Is this really worth the struggle?
Where would you keep a copy of Mein Kampf (‘‘My Struggle’’), signed by its author – Adolf Hitler – and worth a six figure sum?
Not at your bedside or as a coffee table exhibit in your best sitting room.
What about a Swiss bank vault?
These questions, along with others, might be passing through DotCom’s mind even as you read this.
Along with another query: Who knew that he owned a signed copy of Hitler’s best seller and who leaked that fact to Channel Three, the Herald, Uncle Tom Cobley and all.
Believing, it could be a poll breaker like … well, you know what I mean.
Can’t say that I’ve checked our bulging bookcases looking for a cash equivalent.
What would I do if I found one having fallen behind sports books, primers on Japanese art and whatever? Sell it, that’s what. I don’t favour book burning even if Hitler did. No-one has the right to censor other people’s books.
So will the SIS, GCSB, MI6, FBI, Mossad – or whoever else comes along for the ride – be looking for other World War II memorabilia the next time a chopper lands on Dotcom’s spacious roof? The Churchill cigar holder perhaps ... or a pen from Stalin?
Remember when you answered ‘‘yes’’ or ‘‘no’’ – even ‘‘maybe’’? I have news for you. The new, all-purpose overused option is ‘‘absolutely’’.
Used up to and including the Beehive. I can vouch for that. I heard it literally from John Key’s mouth when he was among world leaders in recent days.
I can’t remember the context – it could have been about Mein Kampf.
‘‘No comment,’’ he said – and then added with and for emphasis: ‘‘Absolutely no comment!’’
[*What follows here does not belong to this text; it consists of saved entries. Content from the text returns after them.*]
Lemma tame_alloc : tame (fun r => match r with None => True | Some (Chain [q]) => headed q | _ => False end)
  (on_heap (F := F) (pbuf_alloc PBUF_IP UDP_HLEN PBUF_RAM)).
Proof.
  unfold pbuf_alloc. set (size := u16 _). cbn zeta. split; [done|]. intros [block|]; cbn [embed bind]; [|done].
  intros Hb. specialize (Hb block eq_refl). change size with 60 in Hb. change SIZEOF_STRUCT_PBUF with 16 in Hb.
  unfold pbuf_in. change (Z.to_nat (LWIP_MEM_ALIGN_SIZE (layer_offset PBUF_IP) + UDP_HLEN)) with 44%nat.
  rewrite decide_True by lia. cbn [bind embed tame]. unfold headed. cbn [payload].
  change (Z.to_nat (LWIP_MEM_ALIGN_SIZE (layer_offset PBUF_IP))) with 36%nat.
  rewrite length_take, length_drop. change (Z.to_nat UDP_HLEN) with 8%nat. lia.
Qed.

Lemma tame_set_u16 p off v : (off + 2 <= length (payload p))%nat ->
  tame (fun q => length (payload q) = length (payload p)) (@set_u16 F p off v).
Proof.
  intros H. unfold set_u16. rewrite store_in_bounds by done. cbn [defined bind tame set_payload payload].
  rewrite !length_app, length_take, length_drop. cbn [length]. lia.
Qed.

Lemma tame_get_u16 p off : (off + 2 <= length (payload p))%nat -> tame anything (@get_u16 F p off).
Proof. intros H. unfold get_u16, load. by rewrite decide_True. Qed.

Lemma tame_drop_header own q p : tame anything (@drop_header F own q p).
Proof. unfold drop_header. destruct own; [|done]. by eapply tame_bind; [apply tame_free|]. Qed.

(** Headers are added, or there is no room; they are removed where they are. *)
Lemma header_added p n : 0 <= n -> exists r p', pbuf_header p n = Done (r, p') /\
  (r = 0 -> (Z.to_nat n <= length (payload p'))%nat).
Proof.
  intros Hn. unfold pbuf_header. destruct (Z.eqb_spec n 0) as [->|]; [eexists _, _; split; [done|]; simpl; lia|].
  rewrite (proj2 (Z.ltb_ge _ _)) by lia.
  destruct (pb_type p); try (by eexists _, _); (case_decide; [by eexists _, _|]); eexists _, _; (split; [done|]); intros _;
    cbn [set_payload payload]; rewrite length_app, length_drop; lia.
Qed.

Lemma header_removed p n : 0 <= n < 2 ^ 16 -> n <= len p -> exists p', pbuf_header p (- n) = Done (0, p') /\
  length (payload p') = (length (payload p) - Z.to_nat n)%nat.
Proof.
  intros Hn Hl. unfold pbuf_header. destruct (Z.eqb_spec (- n) 0); [eexists; split; [done|]; lia|].
  rewrite (proj2 (Z.ltb_lt _ _)), Z.opp_involutive, u16_id by (unfold is_u16; lia).
  rewrite (proj2 (Z.leb_le _ _)) by done. cbn [LWIP_ERROR obind]. eexists. split; [done|].
  cbn [set_payload payload]. by rewrite length_drop.
Qed.

Lemma tame_add_header p ps : tame (fun r => match r.1 with
  | None => True | Some (q, _) => exists h t, q = h :: t /\ headed h end) (@add_header F p ps).
Proof.
  unfold add_header. destruct (header_added p UDP_HLEN) as (r & p' & -> & Hr); [done|]. cbn [of_outcome bind].
  destruct (Z.eqb_spec r 0) as [->|]; cbn [negb]; [exists p', ps; split; [done|by apply Hr]|].
  eapply tame_bind; [apply tame_alloc|]. intros [[[|q [|? ?]]|ty k]|]; [done| |done..]. intros Hq.
  destruct (negb (tot_len p' =? 0)); [|by exists q, []]. unfold pbuf_chain, pbuf_cat, LWIP_ERROR.
  cbn [obind of_outcome bind tame fst map take drop app length]. by eexists _, _.
Qed.
End functions.

Section traffic.
Context {F : Sig} (odd : list pbuf -> nat -> bool).

Lemma tame_send_datagram c q qs own p src dst n : headed q ->
  tame anything (@send_datagram F odd c q qs own p src dst n).
Proof.
  unfold headed. change (Z.to_nat UDP_HLEN) with 8%nat. intros Hq. unfold send_datagram.
  eapply tame_bind; [apply tame_set_u16; lia|]. intros q1 Hq1. cbv beta in Hq1.
  eapply (tame_bind anything); [destruct (_ =? 0); [eapply tame_any, tame_set_u16; lia|done]|]. intros q2 _.
  split; [done|]. intros [err q3] _. cbn [bind].
  eapply tame_bind; [apply tame_drop_header|]. intros p' _. eapply tame_bind; [apply tame_stat|done].
Qed.

Lemma udp_sendto_if_keeps u s pcb p dst port n : udp_inv u s -> pcb ∈ s -> p <> [] ->
  tame (kept s) (@udp_sendto_if F odd u pcb p dst port n).
Proof.
  intros Hi Hpcb Hp. unfold udp_sendto_if. eapply tame_bind; [by eapply tame_get, inv_has|]. intros c Hc. cbv beta in Hc.
  eapply (tame_bind (bound pcb s)).
  { destruct (Z.eqb_spec (local_port c) 0) as [->|Hnz]; [by apply udp_bind_keeps|]. split; [done|]. by exists c. }
  intros [err u1] [Hi1 _]. cbn [fst snd] in Hi1. destruct (negb (err =? ERR_OK)); [done|].
  eapply tame_bind; [by eapply tame_get, inv_has|]. intros c1 _. destruct p as [|p ps]; [done|].
  eapply tame_bind; [apply tame_add_header|]. intros [[[q own]|] p'] Hq; cbn [fst] in Hq; [|done].
  destruct Hq as (h & t & -> & Hh). pose proof Hh as Hh'. unfold headed in Hh. change (Z.to_nat UDP_HLEN) with 8%nat in Hh.
  eapply tame_bind; [apply tame_set_u16; lia|]. intros q1 Hq1. eapply tame_bind; [apply tame_set_u16; cbv beta in *; lia|].
  intros q2 Hq2. eapply tame_bind; [apply tame_set_u16; cbv beta in *; lia|]. intros q3 Hq3. destruct (source_ip c1 n).
  - eapply tame_bind; [apply tame_send_datagram; unfold headed in *; cbv beta in *; lia|]. by intros [err' p2] _.
  - eapply tame_bind; [apply tame_drop_header|done].
Qed.

Lemma udp_sendto_keeps u s pcb p dst port : udp_inv u s -> pcb ∈ s -> p <> [] ->
  tame (kept s) (@udp_sendto F odd u pcb p dst port).
Proof.
  intros Hi Hpcb Hp. split; [done|]. intros [n|] _; cbn [bind]; [by apply udp_sendto_if_keeps|].
  eapply tame_bind; [apply tame_stat|done].
Qed.

(** ** Receiving *)

(** The list in another order. *)
Lemma inv_reorder u s l : udp_inv u s -> Permutation (udp_pcbs u) l -> udp_inv (set_list u l) s.
Proof.
  intros Hi Hl. assert (forall a, a ∈ l <-> a ∈ udp_pcbs u) as He by (intros a; by rewrite Hl).
  split; cbn [set_list blocks udp_pcbs]; [apply Hi|apply Hi| |apply Hi|].
  - split; cbn [set_list blocks udp_pcbs].
    + rewrite <- Hl. apply Hi.
    + intros a Ha. apply He in Ha. by apply (ports_bound u (inv_ports u s Hi)).
    + intros a b ca cb Ha Hb. apply He in Ha. apply He in Hb. by apply (ports_apart u (inv_ports u s Hi)).
  - intros a c Hc Hz. apply He. by apply (inv_listed u s Hi a c).
Qed.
You will see/hear less illustrious users, people who would previously have said ‘‘yes’’ or ‘‘no’’ now trot out ‘‘absolutely’’ sometimes in the hope of shutting off a possible full-scale debate there and then.
Listen to television
or radio where interviewers face a firmly said ‘‘absolutely’’.
Sometimes not only in that tone but also conveying ‘‘I’m surprised you should ask me that question!’’
While we’re on words which are already well-worn.
Listen too for ‘‘overarching’’ and ‘‘going forward’’ – in this sort of context: ‘‘ We believe our over-arching plans are the answer, going forward.’’
As if you can draft plans for the past!
Listen too for words which develop before your eyes and ears.
Rugby produces them season by season and some, it seems, last forever.
Two I can trace back to Grant Fox, presumably after watching American gridiron.
Defence and attack became ‘‘dee-fence’’ with its running mate ‘‘off-fence’’.
I remember when (Sir) Terry McLean came back from his first All Black tour of Britain.
Out of his luggage, including a smart tweed hacking jacket, fell English rugger terms straight out of Tom Brown’s Schooldays – including ‘‘fly half’’ and ‘‘goal’’ (for converted try) while referees sometimes blew the whistle for ‘‘ no side’’ (fulltime).
And injured players were ‘‘crocked’’. Some still are.
Bookworm: Kim Dotcom’s library is under scrutiny – but what’s the real story?